40pc withholding tax rule for contractors

Thursday February 7 2019

Shabu Maurus , www.auditaxservices.com

Shabu Maurus , www.auditaxservices.com  

By Shabu Maurus

A withholding tax is a government requirement for the payer of an item of income to withhold or deduct tax from the payment and pay that tax to the government. Many jurisdictions around the world use this method of tax collection, in one form or another. PAYE (Pay-As-You Earn) is probably the most common form of withholding tax but there are others. In Tanzania, the income tax law also places withholding tax obligation on the payer of some specified types including service fees and professional service fees.

As a general rule, resident individuals not in business in Tanzania do not have obligation to collect withholding tax when making payments for any of the specified incomes.

Also withholding tax would not apply if the income or the person receiving the income is exempt. Withholding tax does not apply on payment of goods unless the payment for the goods is done by an institution whose budget is wholly or substantially financed by the government.

A resident person who pays another resident person a service fee for provision of ‘professional services’, must withhold tax from the payment at the rate of 5 per cent of the amount payable. However, if the professional services involve “construction works”, a special rule applies.

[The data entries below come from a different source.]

Lemma flatten_stops_at_fraction_witness :
  let out := flatten_all_positions (ex_net ex_accepts) ex_controls ex_factor ex_ann ex_flatten ex_half in
  fst out = Raise (ValueError "field type") /\ g_sent (mc_gw (snd out)) = [].
Proof.
  assert (Ep : open_positions (db_of ex_half) = [("AAPL", ex_held (Dec 5 (-1))); ("MSFT", ex_held (of_int (-1)))]) by (vm_compute; reflexivity).
  destruct (flatten_stops_at_fraction (ex_net ex_accepts) ex_ann (ex_net_quiet _) ex_accepting (ex_same_minute _) ex_controls ex_factor ex_flatten
    ex_half [] ("AAPL", ex_held (Dec 5 (-1))) [("MSFT", ex_held (of_int (-1)))]) as (H1 & H2 & _).
  - apply ex_may_flatten; [by rewrite Ep|vm_compute; reflexivity].
  - exact Ep.
  - constructor.
  - constructor.
  - intros id Hi. by apply elem_of_nil in Hi.
  - vm_compute. reflexivity.
  - vm_compute. reflexivity.
  - split; [exact H1|exact H2].
Defined.

(** ** Manual orders *)

Definition ex_manual : ManualOrderRequest := {|
  mo_symbol := "aapl"; mo_side := "buy"; mo_qty := of_int 10; mo_order_type := "market"; mo_time_in_force := "day"; mo_execution_style := "instant";
  mo_twap_duration_minutes := None; mo_twap_interval_seconds := None; mo_start_time := None; mo_limit_price := None; mo_stop_price := None;
  mo_reason := "hedging the book"; mo_requested_at := 50 |}.

Definition ex_bought : OrderRequest := raw_order ex_manual 10.

Definition ex_sample (seed n k : Z) : list Z := [].

Lemma halted_manual_orders_refused_witness :
  let out := submit_manual_order ex_sample (ex_net ex_accepts) ex_controls (fun _ => None) ex_ann ex_manual (ex_holding ex_tripped) in
  (forall a, fst out <> Ok a) /\ g_sent (mc_gw (snd out)) = [].
Proof.
  apply (halted_manual_orders_refused (ex_net ex_accepts) Tripped ex_sample ex_controls (fun _ => None) ex_ann ex_manual (ex_holding ex_tripped)).
  - intros n sh H. exact H.
  - vm_compute. reflexivity.
Defined.

Lemma sent_manual_orders_are_recorded_witness :
  let out := submit_manual_order ex_sample (ex_net ex_accepts) ex_controls (fun _ => None) ex_ann ex_manual (ex_holding ex_closed) in
  exists rs, g_sent (mc_gw (snd out)) = [] ++ rs /\ forall q, Submit q ∈ rs -> has_row (client_id_of q) (g_shared (mc_gw (snd out))).
Proof.
  destruct (sent_manual_orders_are_recorded (ex_net ex_accepts) ex_controls ex_sample (fun _ => None) ex_factor ex_ann "aapl"
    (ex_close None) (ex_adjust 60) ex_flatten ex_manual (ex_holding ex_closed)) as (_ & _ & _ & H).
  - intros id n sh Hr. exact Hr.
  - exact H.
Defined.

(** Nothing is held, and nothing was ordered. *)
Definition ex_bare : mc := ex_desk {| g_shared := set_db empty_db (ex_sh false None); g_jobs := []; g_sent := []; g_calls := 0 |}.

Lemma ex_instant api : instant_order (ex_net api) ex_controls ex_ann ex_manual ex_bought ex_bare.
Proof.
  split.
  - apply ex_within. vm_compute. reflexivity.
  - split; vm_compute; reflexivity.
  - intros t. vm_compute. reflexivity.
  - discriminate.
  - reflexivity.
  - split; [vm_compute; reflexivity..|reflexivity|split; vm_compute; discriminate].
  - split; [left; reflexivity|]. split; [left; reflexivity|]. eexists. split; vm_compute; reflexivity.
  - intros id. eexists. reflexivity.
Qed.

(** The broker answers with a status that [OrderDetail] does not list: the order is live and recorded, and the answer is an error. *)
Definition ex_held_back (h : list broker_request) : broker_reply :=
  OrderObject {| od_id := "b1"; od_client_order_id := None; od_status := Some "held" |}.


(** ** Listings and identifiers *)

Definition ex_any : pending_filter := {| pf_symbol := None; pf_strategy_ids := None; pf_parent_order_id := None |}.

Lemma pages_cover_witness : NoDup ((pages ex_any 30 "created_at" "desc" 4 (db_of ex_crowd)).*1).
Proof.
  apply (pages_cover ex_any 30 "created_at" "desc" 4 (db_of ex_crowd)); [reflexivity|]. intros total l. vm_compute. intros [= _ <-]. discriminate.
Defined.

Lemma manual_text_determines_witness : "AAPL" = "AAPL" /\ 15 = 15 /\ 100 / minute_us = 59000000 / minute_us.
Proof.
  destruct (manual_text_determines "close_position" "ann" "AAPL" "AAPL" "sell" "sell" 15 15 100 59000000 None None None None None None None None)
    as (H1 & _ & H2 & H3); [apply (bool_decide_unpack _); vm_compute; exact I..|vm_compute; reflexivity|].
  split; [exact H1|]. split; [exact H2|exact H3].
Defined.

The Finance Act 2016 introduced a special rule for construction works.

wever, my experience for the past two years or so in this area suggests that the new rule is still unknown to some taxpayers.

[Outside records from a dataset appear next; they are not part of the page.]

(** An update of an open lot that says nothing of its status changes that lot only, keeps its owner and the shares that
    were sold from it, and a quantity below the shares sold is refused. *)
Theorem update_keeps_sold_shares parse now user id u user_id all_users d row :
  lots_ok d -> sane_update parse u -> all_users = true \/ is_Some (str_or user None) -> no_updates u = false ->
  lookup_lot (target_user user user_id all_users) id d = Some row -> _derive_status row = "open" -> u_status u = None ->
  let out := update_lot parse now user id u user_id all_users d in
  match fst out with
  | Ok lot => exists row', snd out = set_lots (insert id row') d /\ l_user_id row' = l_user_id row /\ gone row' = gone row
  | Raise _ => snd out = d
  end /\
  forall v q, u_quantity u = Some v -> _to_decimal parse v = Ok q -> (dval q < dval (Dec (gone row) (-8)))%Q ->
    exists e, fst out = Raise e.
Proof.
  intros Hok Hs Hu Hn Hl Hst Hus out. unfold out. rewrite (update_run parse now user id u user_id all_users d row Hu Hn Hl).
  assert (Hrow : lot_ok row) by (apply lookup_lot_found in Hl as [Hl _]; by eapply Hok).
  assert (Hstatus : new_status u row = Ok ("open", false)) by (unfold new_status; by rewrite Hus, Hst).
  destruct (update_clauses parse now row u) as [cs|e] eqn:Ecs; [|by split; [|intros; exists e]].
  destruct (apply_clauses row cs) as [l|e] eqn:El; [|by split; [|intros; exists e]]. cbn [fst snd].
  destruct (update_columns parse now row u cs l Ecs El) as (q & t & st & ex & rem & Eq & _ & Est & Er & Hf & E1 & _ & E3 & E4).
  rewrite Hstatus in Est. injection Est as <- <-. split.
  - exists l. split; [done|]. split; [exact E4|]. unfold gone. rewrite E1, E3. cbn [orb].
    destruct (u_quantity u) as [v|] eqn:Equ; cbn [present] in *; [|done]. cbn [coef].
    destruct (remaining_after_stored row q "open" _ rem Hrow (Hs v q Equ Eq) (Hf eq_refl) Er) as [-> _]; [done|]. lia.
  - intros v q' Ev Eq' Hlt. exfalso. rewrite Ev in Eq, Er. cbn [value_or present] in *. rewrite Eq' in Eq. injection Eq as <-.
    unfold remaining_after in Er. rewrite (disposed_stored row Hrow) in Er. change (coef (l_quantity row) - coef (l_remaining_quantity row)) with (gone row) in Er.
    destruct (dltb_spec q' (Dec (gone row) (-8))) as [_|Hge]; [|by apply Hge]. destruct (dltb_spec dzero (Dec (gone row) (-8))) as [_|Hz]; [done|].
    apply Hz. apply Qle_lt_trans with (dval q'); [|exact Hlt]. rewrite dzero_val. unfold dval. pose proof (ten_pow_pos (dexp q')).
    apply Qmult_le_0_compat; [|by apply Qlt_le_weak]. apply inject_Z_nonneg. by apply (Hs v q' Ev Eq').
Qed.

(** ** Examples *)

Definition no_number (s : string) : option decimal := None.

Definition ex_lot (quantity remaining : Z) (closed : option Z) : tax_lot := {|
  l_user_id := "ann"; l_symbol := "AAPL"; l_quantity := Dec (quantity * 10 ^ 8) (-8); l_cost_per_share := Dec (10 * 10 ^ 8) (-8);
  l_total_cost := Dec (10 * quantity * 10 ^ 4) (-4); l_acquired_at := 0; l_acquisition_type := "manual";
  l_remaining_quantity := Dec (remaining * 10 ^ 8) (-8); l_closed_at := closed; l_created_at := 0 |}.

Definition ex_tax (l : tax_lot) : tax_db := {|
  tax_lots := {["lot" := l]}; tax_lot_dispositions := ∅; tax_wash_sale_adjustments := ∅; tax_user_settings := ∅ |}.

Definition ex_update (status : option value) (quantity : option value) : lot_updates := {|
  u_symbol := None; u_quantity := quantity; u_cost_basis := None; u_acquisition_date := None; u_status := status |}.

Construction works, normally involve construction materials and services (labor) and therefore, a tax invoice from a contractor is most likely to have the two items.

The special rule requires that the payment which is subject to withholding should be based on the ratio 60 percent materials and 40 per cent services.

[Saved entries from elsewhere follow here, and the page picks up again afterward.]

(** [SELECT acquired_at FROM tax_lots WHERE id = (SELECT lot_id ...)] *)
Definition original_acquired_at (disposition_id : string) (d : tax_db) : option Z :=
  match tax_lot_dispositions d !! disposition_id with
  | Some x => l_acquired_at <$> tax_lots d !! td_lot_id x
  | None => None
  end.

(** [INSERT ... ON CONFLICT ... DO UPDATE], with the foreign keys. *)
Definition upsert_adjustment (disposition_id lot_id : string) (matching_shares disallowed_loss : decimal) (days : Z) : M tax_db unit :=
  shares ← lift (numeric_qty matching_shares);
  loss ← lift (numeric_money disallowed_loss);
  days ← lift (GatewayDb.int4 days);
  d ← get_state;
  match tax_lot_dispositions d !! disposition_id, tax_lots d !! lot_id with
  | Some _, Some _ =>
      write (set_adjustments (insert (disposition_id, lot_id)
        {| wa_matching_shares := shares; wa_disallowed_loss := loss; wa_holding_period_adjustment_days := days |}))
  | _, _ => raise (IntegrityError "tax_wash_sale_adjustments foreign key")
  end.

Definition with_disallowed (x : tax_disposition) (w : decimal) : tax_disposition := {|
  td_lot_id := td_lot_id x; td_quantity := td_quantity x; td_cost_basis := td_cost_basis x;
  td_proceeds_per_share := td_proceeds_per_share x; td_total_proceeds := td_total_proceeds x; td_disposed_at := td_disposed_at x;
  td_disposition_type := td_disposition_type x; td_destination_order_id := td_destination_order_id x;
  td_idempotency_key := td_idempotency_key x; td_realized_gain_loss := td_realized_gain_loss x;
  td_holding_period := td_holding_period x; td_wash_sale_disallowed := w |}.

(** [SET wash_sale_disallowed = wash_sale_disallowed + %s] *)
Definition add_disallowed (disposition_id : string) (delta : decimal) : M tax_db unit :=
  d ← get_state;
  match tax_lot_dispositions d !! disposition_id with
  | None => mret tt
  | Some x =>
      w ← lift (numeric_money (num_add (td_wash_sale_disallowed x) delta));
      write (set_dispositions (insert disposition_id (with_disallowed x w)))
  end.

Definition with_cost (l : tax_lot) (total per_share : decimal) : tax_lot := {|
  l_user_id := l_user_id l; l_symbol := l_symbol l; l_quantity := l_quantity l; l_cost_per_share := per_share; l_total_cost := total;
  l_acquired_at := l_acquired_at l; l_acquisition_type := l_acquisition_type l; l_remaining_quantity := l_remaining_quantity l;
  l_closed_at := l_closed_at l; l_created_at := l_created_at l |}.

(** [SET total_cost = total_cost + %s, cost_per_share = CASE ...] *)
Definition add_cost (lot_id : string) (delta : decimal) : M tax_db unit :=
  d ← get_state;
  match tax_lots d !! lot_id with
  | None => mret tt
  | Some l =>
      let cost := num_add (l_total_cost l) delta in
      total ← lift (numeric_money cost);
      per_share ← lift (if dltb dzero (l_remaining_quantity l) then numeric_qty (numeric_div cost (l_remaining_quantity l))
                        else Ok (l_cost_per_share l));
      write (set_lots (insert lot_id (with_cost l total per_share)))
  end.

(** What was disallowed for the pair before. *)
Definition old_disallowed (disposition_id lot_id : string) (d : tax_db) : decimal :=
  match tax_wash_sale_adjustments d !! (disposition_id, lot_id) with Some a => wa_disallowed_loss a | None => dzero end.

Definition apply_match (disposition_id : string) (original : option Z) (m : WashSaleMatch) : M tax_db WashSaleAdjustment :=
  let lot := ws_replacement_lot_id m in
  let days_held := match original with Some t => (ws_sale_date m - t) / day_us | None => 0 end in
  old ← reads (old_disallowed disposition_id lot);
  let delta := dsub (ws_disallowed_loss m) old in
  _ ← upsert_adjustment disposition_id lot (ws_matching_shares m) (ws_disallowed_loss m) days_held;
  _ ← (if deqb delta dzero then mret tt else add_disallowed disposition_id delta);
  _ ← (if deqb delta dzero then mret tt else add_cost lot delta);
  mret {| adj_lot_id := lot; adj_disallowed_loss := ws_disallowed_loss m; adj_basis_adjustment := ws_disallowed_loss m;
          adj_holding_period_adjustment_days := days_held |}.

Definition apply_wash_sale_adjustments (matches : list WashSaleMatch) (loss_disposition_id : string) : M tax_db (list WashSaleAdjustment) :=
  match matches with
  | [] => mret []
  | _ =>
      transaction (
        original ← reads (original_acquired_at loss_disposition_id);
        for_each (fun adjustments m => a ← apply_match loss_disposition_id original m; mret (adjustments ++ [a])) [] matches)
  end.
End apply.

(** ** The summary *)

(** [year_of] gives the year of a time in the session's time zone. *)
Definition washed_in (year_of : Z -> Z) (user_id : string) (tax_year : Z) (d : tax_db) (x : tax_disposition) : bool :=
  match tax_lots d !! td_lot_id x with
  | Some l => bool_decide (l_user_id l = user_id)
  | None => false
  end && (year_of (td_disposed_at x) =? tax_year) && dltb dzero (td_wash_sale_disallowed x).

Definition get_wash_sale_summary (year_of : Z -> Z) (user_id : string) (tax_year : Z) : M tax_db (nat * decimal) :=
  reads (fun d =>
    let rows := map_to_list (filter (fun p : string * tax_disposition => washed_in year_of user_id tax_year d p.2 = true)
                                    (tax_lot_dispositions d)) in
    (length rows, foldr num_add dzero ((fun p : string * tax_disposition => td_wash_sale_disallowed p.2) <$> rows))).

(** ** What the detector finds *)

(** Stored adjustments are quantities of the column. *)
Definition adjustments_ok (d : tax_db) : Prop :=
  forall k a, tax_wash_sale_adjustments d !! k = Some a -> dexp (wa_matching_shares a) = -8 /\ 0 <= coef (wa_matching_shares a).

Definition used (sale_date : Z) (d : tax_db) (lot_id : string) : Z := nano (shares_already_used sale_date d lot_id).

(** In billionths of a share: what a lot can replace. *)
Definition capacity (sale_date : Z) (d : tax_db) (row : string * tax_lot) : Z :=
  Z.min (nano (l_remaining_quantity row.2)) (nano (l_quantity row.2) - used sale_date d row.1).

Lemma sum_nano l : Forall (fun x => is_nano x /\ 0 <= nano x) l -> is_nano (foldr num_add dzero l) /\ 0 <= nano (foldr num_add dzero l).
Proof.
  induction 1 as [|x l [H1 H2] _ [IH1 IH2]]; [done|]. cbn [foldr]. destruct (num_add_nano x _ H1 IH1) as (H3 & H4 & _). split; [done|lia].
Qed.

Lemma stored_nano d : dexp d = -8 -> is_nano d /\ nano d = 10 * coef d.
Proof. intros H. unfold is_nano, nano, scaled. rewrite H. split; [lia|]. change (10 ^ (-8 - -9)) with 10. lia. Qed.

Lemma used_nano sale_date d lot_id : adjustments_ok d ->
  is_nano (shares_already_used sale_date d lot_id) /\ 0 <= used sale_date d lot_id.
Proof.
  intros H. apply sum_nano. apply Forall_fmap, Forall_forall. intros [k a] Hin. apply elem_of_map_to_list in Hin.
  apply map_lookup_filter_Some in Hin as [Hin _]. destruct (H k a Hin) as [H1 H2]. cbn. destruct (stored_nano _ H1) as [H3 H4]. split; [done|lia].
Qed.

Lemma dmin_nano a b : is_nano a -> is_nano b -> is_nano (dmin a b) /\ nano (dmin a b) = Z.min (nano a) (nano b).
Proof. intros Ha Hb. unfold dmin. rewrite dltb_nano by done. destruct (Z.ltb_spec (nano b) (nano a)); split; done || lia. Qed.

(** The lot's numbers leave room for the arithmetic. *)
Definition roomy (sale_date : Z) (d : tax_db) (row : string * tax_lot) : Prop := lot_ok row.2 /\ used sale_date d row.1 < 10 ^ 27.

Lemma available_nano sale_date d row : adjustments_ok d -> roomy sale_date d row ->
  is_nano (available_shares sale_date d row) /\ nano (available_shares sale_date d row) = capacity sale_date d row.
Proof.
  intros Ha [(H1 & H2 & _ & H3 & H4) Hu]. destruct (used_nano sale_date d row.1 Ha) as [U1 U2].
  destruct (stored_nano _ H1) as [Q1 Q2], (stored_nano _ H2) as [R1 R2]. unfold used in *.
  destruct (dsub_nano (l_quantity row.2) (shares_already_used sale_date d row.1) Q1 U1) as [S1 S2]; [lia|].
  destruct (dmin_nano _ _ R1 S1) as [M1 M2]. split; [done|]. unfold available_shares, capacity, used. lia.
Qed.

Definition total_shares (ms : list WashSaleMatch) : Z := Zsum ((fun m => nano (ws_matching_shares m)) <$> ms).

(** A match is with a lot of the list, within its capacity, at its part of the loss. *)
Definition match_ok (sale_date : Z) (loss_per_share : decimal) (d : tax_db) (rows : list (string * tax_lot)) (m : WashSaleMatch) : Prop :=
  exists row, row ∈ rows /\ ws_replacement_lot_id m = row.1 /\ ws_replacement_date m = l_acquired_at row.2 /\
    is_nano (ws_matching_shares m) /\ 0 < nano (ws_matching_shares m) <= capacity sale_date d row /\
    ws_disallowed_loss m = dmul (ws_matching_shares m) loss_per_share.

(** Every match but the last takes all its lot can replace. *)
Definition oldest_first (sale_date : Z) (d : tax_db) (rows : list (string * tax_lot)) (ms : list WashSaleMatch) : Prop :=
  forall l1 m l2, ms = l1 ++ m :: l2 -> l2 <> [] ->
    exists row, row ∈ rows /\ ws_replacement_lot_id m = row.1 /\ nano (ws_matching_shares m) = capacity sale_date d row.

Lemma oldest_first_more sale_date d row rows ms : oldest_first sale_date d rows ms -> oldest_first sale_date d (row :: rows) ms.
Proof. intros H l1 m l2 E Hl. destruct (H l1 m l2 E Hl) as (r & Hr & H'). exists r. split; [by apply list_elem_of_further|done]. Qed.

Lemma match_ok_more sale_date lps d row rows m : match_ok sale_date lps d rows m -> match_ok sale_date lps d (row :: rows) m.
Proof. intros (r & Hr & H). exists r. split; [by apply list_elem_of_further|done]. Qed.

Section matching.
Context (symbol : string) (sale_date : Z) (lps : decimal) (d : tax_db) (Ha : adjustments_ok d).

Suppose a tax invoice from your contractor reads “materials Sh90 million and labor Sh10 million, a total of Sh100 million before VAT”. If you are paying the contractor now, you are obliged to withhold tax of 5 per cent on Sh40 million (i.e. 40 per cent of Sh100 million) rather than the Sh10 million indicated on the invoice from your contractor. There are several aspects of the new rule that are not clear and may limit the intended anti-avoidance effect.

The rule is not clear in situations where a contractor bills for materials only (whether as part of the contract or a tax avoidance plan where the contractor decides to offer the services for “free” and maximize his profit on materials). The key phrase “construction works” has not been defined. The rule set a point rather than a minimum. What if the service component actually billed is higher than what is required by the law?

Recently, one of my clients wanted to make a payment to an air conditioner (AC) contractor engaged to just repair split units of his office. Apparently, the invoice had 90 per cent labour and only 10 per cent AC materials. The question was whether such AC repair qualifies as “construction works” and if it so qualifies, should withholding tax be on the actual labor indicated in the invoice (90 per cent) or just the 40 per cent required by the rule? Clearly, under this kind of cases, the rule provides a leakage rather than anti-avoidance.